Transcribe only the lines of the listing below from the one holding "destruct (bool_decide_reflect (sr_kind" through the one holding "simpl; lia |].", inclusive, without any change.
┌────────
(* ===== verification/ConversationHistory.v ===== *)
(** What may happen to a conversation.

    Module [History]: the changes a method may make, as a relation on the row
    of one conversation. [MemoryHistory] and [SqlHistory]: every method of the
    two repositories of [ConversationRepo] is one such change, the second while
    other workers write. Module [Lineage]: what holds of a conversation over
    its whole life. *)

From stdpp Require Import relations.
From S2P Require Import Prelude PyStr Json Clock Connector PyState OpStore Research Authorization Conversation ConversationRepo.
Import Research Authorization Context Lifecycle Common Port.
#[local] Open Scope Z_scope.

(** ** What may happen to a conversation *)
Module History.
Section History.
Context {Refinement : Type} (sha256_hex : string -> string) (cfg : settings).
Notation Ctx := (ConversationContext Refinement).
Implicit Types (c e : Ctx) (v : call Refinement).

(** The row a context is stored as. *)
Definition stored_as (n : Z) c : Ctx := with_version n (with_turns (recent cfg (turns c)) c).

(** A stored conversation under its id. *)
Record row_ok (i : string) c : Prop := {
  ok_id : conversation_id c = i;
  ok_version : 1 <= persistence_version c;
  ok_turns : (length (turns c) <= Z.to_nat (max_turns cfg))%nat;
  ok_valid : context_post_init c = Ok c;
  ok_members : require_context_membership c = Ok tt
}.

(** [expected_version], when the caller gives one. *)
Definition expects (ev : option Z) c : Prop :=
  match ev with Some x => x = persistence_version c | None => True end.

(** The id of a conversation a turn opens. *)
Definition opened_id (i new_id : string) : string := if py_true i then i else new_id.
Lemma loop_ends rest c started tick attempts failures :
  0 <= attempts < max_attempts (sc_retry_policy c) ->
  (exists rs s c', attempt_loop now failure_threshold rest c started tick attempts failures
                   = (Ok s, c', S tick)
     /\ loop_end c c' rest rs s attempts failures)
  \/ exists c', attempt_loop now failure_threshold rest c started tick attempts failures
                = (Err ScriptExhausted, c', tick)
     /\ ran_out c c' rest attempts failures.
Proof.
  revert c attempts failures. induction rest as [|r rest IH]; intros c n m Hn.
  { right. exists c. split; [done |]. split; simpl; [done | lia | lia | tauto]. }
  cbn [attempt_loop]. cbv zeta.
  set (tk := advance_to (sc_circuit_breaker c) (S (sc_index c)) c).
  destruct (bool_decide_reflect (sr_kind r = success)) as [Hr | Hr].
  - destruct (step_ok tk step_succeeded true (Z.of_nat (length (sr_offers r))) None (Some started)
                (Some (now tick)) (n + 1)) as (s & -> & Ho & Ha & Hc); [lia | by left |].
    left. exists [r], s, tk. split; [done |]. constructor; rewrite ?Ho, ?Hc; simpl; try lia; try done.
    + by exists rest.
    + by constructor.
    + unfold failures_of. simpl. intuition (congruence || lia).
  - set (c' := if failure_threshold <=? m + 1 then _ else tk).
    assert (sc_retry_policy c' = sc_retry_policy c /\ sc_index c' = S (sc_index c)
      /\ (snapshot_state (sc_circuit_breaker c') = OPEN <->
          snapshot_state (sc_circuit_breaker c) = OPEN \/ failure_threshold <= m + 1)) as (Hp & Hi & Hb).
    { unfold c'. destruct (Z.leb_spec failure_threshold (m + 1)); simpl; intuition (congruence || lia). }
    clearbody c'. destruct (_may_retry _ _ _) eqn:Em; rewrite Hp in Em; cbn [negb].
    + assert (n + 1 < max_attempts (sc_retry_policy c)) as Hlt.
      { unfold _may_retry in Em. destruct (_ <=? _) eqn:E; [done |]. bool_simpl. lia. }
      destruct (IH c' (n + 1) (m + 1)) as [(rs & s & c2 & E & []) | (c2 & E & [])]; [rewrite Hp; lia | |].
      2: { rewrite Hp in *. right. exists c2. split; [exact E |]. split; [done | simpl; lia | simpl; lia |].
           rewrite out_breaker0, Hb. simpl. destruct rest; simpl; intuition (try lia || done). }
      left. rewrite Hp in *. exists (r :: rs), s, c2. split; [done |].
      pose proof (failures_nonneg _ _ _ _ end_taken0).
      assert (failures_of (xs_outcome s) (r :: rs) = 1 + failures_of (xs_outcome s) rs) as Hfs
        by (unfold failures_of; simpl; lia).
      constructor; rewrite ?Hfs; simpl; try lia; try done.
      * by apply prefix_cons.
      * by constructor.
      * rewrite end_breaker0, Hb. intuition lia.
    + set (o := if bool_decide (_kind_for (sr_kind r) = TIMEOUT) then step_timed_out else step_failed).
      destruct (step_ok c' o true 0 (Some (failure_kind_value (_kind_for (sr_kind r))))
                  (Some started) (Some (now tick)) (n + 1)) as (s & -> & Ho & Ha & Hc); [lia | by right |].
      assert (failures_of o [r] = 1) as Hf
        by (unfold failures_of, o; by destruct (bool_decide (_ = TIMEOUT))).
      left. exists [r], s, c'. split; [done |]. constructor; rewrite ?Ho, ?Hc, ?Hf; simpl; try lia; try done.
      * by exists rest.
      * by constructor.
      * rewrite Hb. intuition lia.
Qed.

(** What a run of a connector ends with. *)
Definition run_end (c : ScriptedConnector) (tick : nat)
    (out : result script_exn ExecutionTraceStep * ScriptedConnector * nat) : Prop :=
  let rest := drop (sc_index c) (sc_responses c) in
  if usable c then
    (exists rs s c', out = (Ok s, c', S (S tick)) /\ loop_end c c' rest rs s 0 0 /\ 1 <= xs_attempt_count s)
    \/ exists c', out = (Err ScriptExhausted, c', S tick) /\ ran_out c c' rest 0 0
  else exists s, out = (Ok s, c, S tick)
    /\ xs_outcome s = step_not_attempted /\ xs_attempted s = false /\ xs_attempt_count s = 0.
└────────
*Answer to this exercise*
  destruct (bool_decide_reflect (sr_kind r = success)) as [Hr | Hr].
  - destruct (step_ok tk step_succeeded true (Z.of_nat (length (sr_offers r))) None (Some started)
                (Some (now tick)) (n + 1)) as (s & -> & Ho & Ha & Hc); [lia | by left |].
    left. exists [r], s, tk. split; [done |]. constructor; rewrite ?Ho, ?Hc; simpl; try lia; try done.
    + by exists rest.
    + by constructor.
    + unfold failures_of. simpl. intuition (congruence || lia).
  - set (c' := if failure_threshold <=? m + 1 then _ else tk).
    assert (sc_retry_policy c' = sc_retry_policy c /\ sc_index c' = S (sc_index c)
      /\ (snapshot_state (sc_circuit_breaker c') = OPEN <->
          snapshot_state (sc_circuit_breaker c) = OPEN \/ failure_threshold <= m + 1)) as (Hp & Hi & Hb).
    { unfold c'. destruct (Z.leb_spec failure_threshold (m + 1)); simpl; intuition (congruence || lia). }
    clearbody c'. destruct (_may_retry _ _ _) eqn:Em; rewrite Hp in Em; cbn [negb].
    + assert (n + 1 < max_attempts (sc_retry_policy c)) as Hlt.
      { unfold _may_retry in Em. destruct (_ <=? _) eqn:E; [done |]. bool_simpl. lia. }
      destruct (IH c' (n + 1) (m + 1)) as [(rs & s & c2 & E & []) | (c2 & E & [])]; [rewrite Hp; lia | |].
      2: { rewrite Hp in *. right. exists c2. split; [exact E |]. split; [done | simpl; lia | simpl; lia |].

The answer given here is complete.